In the recording head 3 employing such a piezoelectric device 13, the risk of ink leakage from a location where the adhesion is insufficient is reduced. In addition, since the variation in the displacement characteristics of the movable region caused by the flow of the adhesive 21 is suppressed, it is possible to suppress the variation in the ejection characteristics of the nozzles 27. Furthermore, in the printer 1 including such a recording head 3, the reliability is improved.

By the way, even when the condition (1) is satisfied, depending on the strength (lateral strength) of the partition walls 30 in the pressure chamber juxtaposition direction, the partition walls 30 are caused by pressure fluctuations generated in the pressure chambers 26 when ink is ejected. Due to the deformation, the ejection characteristics such as the amount of ink ejected from the nozzles 27 and the flying speed fluctuate, that is, the so-called crosstalk that affects the driving characteristics when the movable region is driven in the adjacent space may occur. There is.
From this viewpoint, in the printer 1 according to the present invention, the dimensions are set so as to further satisfy the following condition (2).
t × b ⁴ / (a × L ³ ) ≦ 1.2 × 10 ⁻³ (2)
In the above condition (2), “t × b ⁴ / (a × L ³ )” is the horizontal direction (pressure chamber side-by-side direction) of the partition wall 30 that functions as a beam whose both ends are fixed in the pressure chamber forming substrate 16. This is a formula representing the strength (hereinafter, referred to as a lateral strength calculation formula as appropriate).

FIG. 11 is a graph showing the relationship between the strength in the lateral direction of the partition wall 30 and the crosstalk rate. Here, the crosstalk rate refers to the ink flying speed Vma when ink is ejected simultaneously from a plurality of adjacent nozzles 27 belonging to the same nozzle row (when all are ON), and the ink is individually ejected from one nozzle 27. This is the degree of change in ejection characteristics represented by the ratio to the ink flying speed Vms when ejected (when 1 ON), and is represented by the following equation (CT).
Crosstalk rate = 1−Vms / Vma (CT)
For example, when Vma = 10 [m / s] and Vms = 8 [m / s], the crosstalk rate is 0.2. When the printer 1 records an image or the like on the recording medium 2, particularly when a higher resolution image is recorded, the crosstalk rate is required to be less than 0.15. When the crosstalk ratio exceeds 0.15, the landing position deviation of the ink ejected from the nozzle 27 from the target position in the recording medium 2 becomes remarkable, and the recorded image or the like is visually as in the so-called graininess. This is because the roughness becomes conspicuous.

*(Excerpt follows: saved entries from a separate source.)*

Lemma lines_rest_no_line_feed (s : jsstring) :
  no_line_feed s = true -> lines_rest s = ([], s).
Proof.
  induction s as [|c s IH]; [done|]. simpl.
  intros [Hc Hs]%andb_prop. rewrite (IH Hs).
  by destruct (c =? 10).
Qed.

Lemma decode_app (d : decoder_state) (a b : list byte) :
  decode d (a ++ b) =
    ((decode (decode d a).1 b).1, (decode d a).2 ++ (decode (decode d a).1 b).2).
Proof.
  revert d. induction a as [|x a IH]; intros d; simpl.
  { by destruct (decode d b). }
  destruct (decode_byte d x) as [d1 s1]. rewrite IH.
  destruct (decode d1 a) as [d2 s2]. simpl.
  destruct (decode d2 b) as [d3 s3]. simpl. by rewrite (assoc_L (++)).
Qed.

Lemma for_lines_app this σ toolCalls (a b : list jsstring) :
  for_lines this σ toolCalls (a ++ b) =
    ((for_lines this (for_lines this σ toolCalls a).1 toolCalls b).1,
     (for_lines this σ toolCalls a).2
       ++ (for_lines this (for_lines this σ toolCalls a).1 toolCalls b).2).
Proof.
  revert σ. induction a as [|l a IH]; intros σ; simpl.
  { by destruct (for_lines this σ toolCalls b). }
  destruct (for_line this σ toolCalls l) as [σ1 t1]. rewrite IH.
  destruct (for_lines this σ1 toolCalls a) as [σ2 t2]. simpl.
  destruct (for_lines this σ2 toolCalls b) as [σ3 t3]. simpl.
  by rewrite (assoc_L (++)).
Qed.

(** One turn of the loop: the lines of the buffer extended by the decoded
    chunk are processed, what follows the last line feed is kept. *)
Lemma on_chunk_lines this σ toolCalls (loc : Locals) (value : list byte) :
  on_chunk this σ toolCalls loc value =
    let dt := decode (decoder loc) value in
    let lr := lines_rest (receivedText loc ++ dt.2) in
    let st := for_lines this σ toolCalls lr.1 in
    (st.1, {| decoder := dt.1; receivedText := lr.2 |}, st.2).
Proof.
  unfold on_chunk. destruct (decode (decoder loc) value) as [d text].
  cbn [fst snd]. rewrite pop_split, or_empty_Some.
  by destruct (for_lines _ _ _ _).
Qed.

(** A whole run of chunks: the lines of the decoded text are processed in
    order, whatever the chunks were. *)
Lemma processStream_lines this σ toolCalls (loc : Locals)
    (chunks : list (list byte)) (tail : list ReadResult) :
  no_line_feed (receivedText loc) = true ->
  processStream this σ toolCalls loc (map Chunk chunks ++ tail) =
    let dt := decode (decoder loc) (concat chunks) in
    let lr := lines_rest (receivedText loc ++ dt.2) in
    let st := for_lines this σ toolCalls lr.1 in
    let fin :=
      processStream this st.1 toolCalls {| decoder := dt.1; receivedText := lr.2 |} tail in
    (fin.1.1, st.2 ++ fin.1.2, fin.2).
Proof.
  revert σ loc. induction chunks as [|v vs IH]; intros σ loc Hbuf.
  - simpl. rewrite (right_id_L [] (++)), (lines_rest_no_line_feed _ Hbuf). simpl.
    destruct loc as [d buf]. simpl.
    by destruct (processStream _ _ _ _ _) as [[??]?].
  - cbn [map app concat]. cbv zeta.
    rewrite decode_app. cbn [fst snd].
    rewrite (assoc_L (++) (receivedText loc)), lines_rest_app. cbn [fst snd].
    rewrite for_lines_app. cbn [fst snd].
    cbn [processStream]. rewrite on_chunk_lines. cbv beta iota zeta.
    rewrite IH by apply lines_rest_spec.
    cbn [fst snd decoder receivedText].
    by rewrite (assoc_L (++)).
Qed.

End Stream.

(** ** One line of the stream *)

Section Line.
Context `{platform : Platform}.
Implicit Types (this : MCPIntegration) (σ : store) (toolCalls : array_ref).

Lemma is_str_eq (v : jsval) (s : string) :
  is_str v s = true -> v = JString (lit s).
Proof.
  destruct v; try done. unfold is_str, jsstring_eqb.
  intros ->%bool_decide_eq_true. done.
Qed.

Lemma type_is_eq (event : jsval) (name : string) :
  type_is event name = true -> get event (lit "type") = Some (JString (lit name)).
Proof.
  unfold type_is. destruct (get event (lit "type")) as [type|]; [|done].
  by intros ->%is_str_eq.
Qed.

Lemma event_of_Some (line : jsstring) (event : jsval) :
  event_of line = Some event ->
  blank line = false /\ JSON_parse line = Return event.
Proof.
  unfold event_of. destruct (blank line); [done|].
  destruct (JSON_parse line); [|done]. by intros [= ->].
Qed.

Lemma notify_trace this σ data :
  (_notifyCallbacks this σ data).1 = Notify data :: (call_each (messageCallbacks this) σ data).1.
Proof. unfold _notifyCallbacks. by destruct (call_each _ _ _). Qed.

(** A blank line is passed over. *)
Lemma for_line_blank this σ toolCalls line :
  blank line = true -> for_line this σ toolCalls line = (σ, []).
Proof. unfold for_line. by intros ->. Qed.

(** A line that does not parse leaves one entry on the console. *)
Lemma for_line_invalid this σ toolCalls line e :
  blank line = false -> JSON_parse line = Throw e ->
  for_line this σ toolCalls line = (σ, [parse_error_log e line]).
Proof. unfold for_line, try_line. by intros -> ->. Qed.

(** What a line does to the store: a [tool_call] record is pushed,
    nothing else changes. *)
Lemma for_line_store this σ toolCalls line :
  (for_line this σ toolCalls line).1 =
    match tool_call_of line with
    | Some rec => push σ toolCalls rec
    | None => σ
    end.
Proof.
  unfold for_line, tool_call_of, event_of, try_line, type_is.
  destruct (blank line); [done|].
  destruct (JSON_parse line) as [event|e]; [|done]. simpl.
  destruct (get event (lit "type")) as [type|]; [|done].
  destruct (is_str type "content") eqn:H1.
  { apply is_str_eq in H1 as ->.
    change (is_str (JString (lit "content")) "tool_call") with false.
    by destruct (_notifyCallbacks _ _ _) as [? []]. }
  destruct (is_str type "tool_call") eqn:H2.
  { by destruct (_notifyCallbacks _ _ _) as [? []]. }
  destruct (is_str type "tool_result").
  { by destruct (_notifyCallbacks _ _ _) as [? []]. }
  destruct (is_str type "final").
  { by destruct (_notifyCallbacks _ _ _) as [? []]. }
  destruct (is_str type "error"); [|done].
  by destruct (_notifyCallbacks _ _ _) as [? []].
Qed.

(** A [final] record: the observers are called with the [toolCalls]
    array of the exchange, in the store as it is. *)
Lemma for_line_final this σ toolCalls line event :
  event_of line = Some event -> type_is event "final" = true ->
  for_line this σ toolCalls line =
    let sent := _notifyCallbacks this σ (final (prop event "content") toolCalls) in
    (σ, sent.1 ++ match sent.2 with
                  | Return _ => []
                  | Throw e => [parse_error_log e line]
                  end).
Proof.
  intros [Hb Hp]%event_of_Some Ht%type_is_eq.
  unfold for_line, try_line. rewrite Hb, Hp, Ht. simpl.
  destruct (_notifyCallbacks _ _ _) as [t [[]|e]]; simpl; [|done].
  by rewrite (right_id_L [] (++)).
Qed.

Lemma for_lines_store this σ toolCalls lines :
  (for_lines this σ toolCalls lines).1 =
    foldl (fun σ' rec => push σ' toolCalls rec) σ (tool_calls_of lines).
Proof.
  revert σ. induction lines as [|l lines IH]; intros σ; [done|].
  simpl. pose proof (for_line_store this σ toolCalls l) as Hl.
  destruct (for_line this σ toolCalls l) as [σ1 t1]. simpl in Hl. subst σ1.
  specialize (IH (match tool_call_of l with
                  | Some rec => push σ toolCalls rec | None => σ end)).
  destruct (for_lines this _ toolCalls lines) as [σ2 t2]. simpl in *. subst σ2.
  unfold tool_calls_of. simpl. by destruct (tool_call_of l).
Qed.

Lemma foldl_push_lookup σ toolCalls (recs held : list ToolCallRecord) :
  σ !! toolCalls = Some held ->
  foldl (fun σ' rec => push σ' toolCalls rec) σ recs !! toolCalls = Some (held ++ recs).
Proof.
  revert σ held. induction recs as [|rec recs IH]; intros σ held Hσ; simpl.
  { by rewrite (right_id_L [] (++)). }
  rewrite (IH _ (held ++ [rec])).
  - by rewrite <- (assoc_L (++)).
  - unfold push. by rewrite lookup_alter_eq, Hσ.
Qed.

Lemma foldl_push_other σ toolCalls (recs : list ToolCallRecord) (other : array_ref) :
  other <> toolCalls ->
  foldl (fun σ' rec => push σ' toolCalls rec) σ recs !! other = σ !! other.
Proof.
  intros Hne. revert σ. induction recs as [|rec recs IH]; intros σ; simpl; [done|].
  rewrite IH. unfold push. by rewrite lookup_alter_ne.
Qed.

(** The [toolCalls] array after some lines: what it held, then the
    [tool_call] records of the lines, in order. *)
Lemma for_lines_toolCalls this σ toolCalls lines held :
  σ !! toolCalls = Some held ->
  (for_lines this σ toolCalls lines).1 !! toolCalls = Some (held ++ tool_calls_of lines).
Proof. intros Hσ. rewrite for_lines_store. by apply foldl_push_lookup. Qed.

(** The arrays of the other exchanges are not touched. *)
Lemma for_lines_frame this σ toolCalls lines other :
  other <> toolCalls ->
  (for_lines this σ toolCalls lines).1 !! other = σ !! other.
Proof. intros Hne. rewrite for_lines_store. by apply foldl_push_other. Qed.

End Line.

(** ** One exchange: the stream of a response, however it is cut *)

Section Exchange.
Context `{platform : Platform}.
Implicit Types (this : MCPIntegration) (σ : store) (toolCalls : array_ref).

(** From the start of an exchange: the complete lines of the decoded
    text are processed, the partial line waits in the buffer. *)
Lemma processStream_fresh this σ toolCalls
    (chunks : list (list byte)) (tail : list ReadResult) :
  processStream this σ toolCalls fresh_locals (map Chunk chunks ++ tail) =
    let dt := decode decoder_new (concat chunks) in
    let st := for_lines this σ toolCalls (complete_lines dt.2) in
    let fin :=
      processStream this st.1 toolCalls
        {| decoder := dt.1; receivedText := partial_line dt.2 |} tail in
    (fin.1.1, st.2 ++ fin.1.2, fin.2).
Proof.
  rewrite processStream_lines by done. cbv zeta.
  by rewrite complete_lines_eq, partial_line_eq.
Qed.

  Therefore, by setting the dimensions so that the above condition (2) is satisfied, the strength in the lateral direction of the partition wall 30 (the direction in which the pressure chambers are arranged side by side) is secured. Displacement of the partition wall 30 is suppressed when the pressure 18 is driven and a pressure fluctuation occurs in the pressure chamber 26. As a result, the crosstalk is suppressed. That is, fluctuations in ejection characteristics (the amount of ink ejected from the nozzles 27 and the flying speed) are suppressed.

  FIG. 12 is a table showing the partition wall level difference and the occurrence of crosstalk (CT) according to the vertical strength and the horizontal strength. In the figure, the portion surrounded by a thick frame indicates a range in which the longitudinal strength and the lateral strength satisfy the above condition (1) and the condition (2), respectively. In addition, “◯” indicates that there is almost no partition wall level difference, “Δ” indicates that a level difference of 200 nm or less is generated, and “X” indicates a level difference exceeding 200 nm. Indicates that this has occurred. Further, for crosstalk, “◯” indicates that almost no crosstalk has occurred (for example, the crosstalk rate is less than 0.1), and “Δ” indicates that crosstalk has occurred but is within an allowable range. (For example, the crosstalk rate is 0.1 or more and 0.15 or less). The width a of the partition wall 30, the length L of the movable region, and the film thickness t of the elastic film 17 are fixed at such values that the above-described exclusion deposition is a predetermined value, and only the height b of the partition wall 30 is changed. As a result, the values of longitudinal strength and lateral strength are changed.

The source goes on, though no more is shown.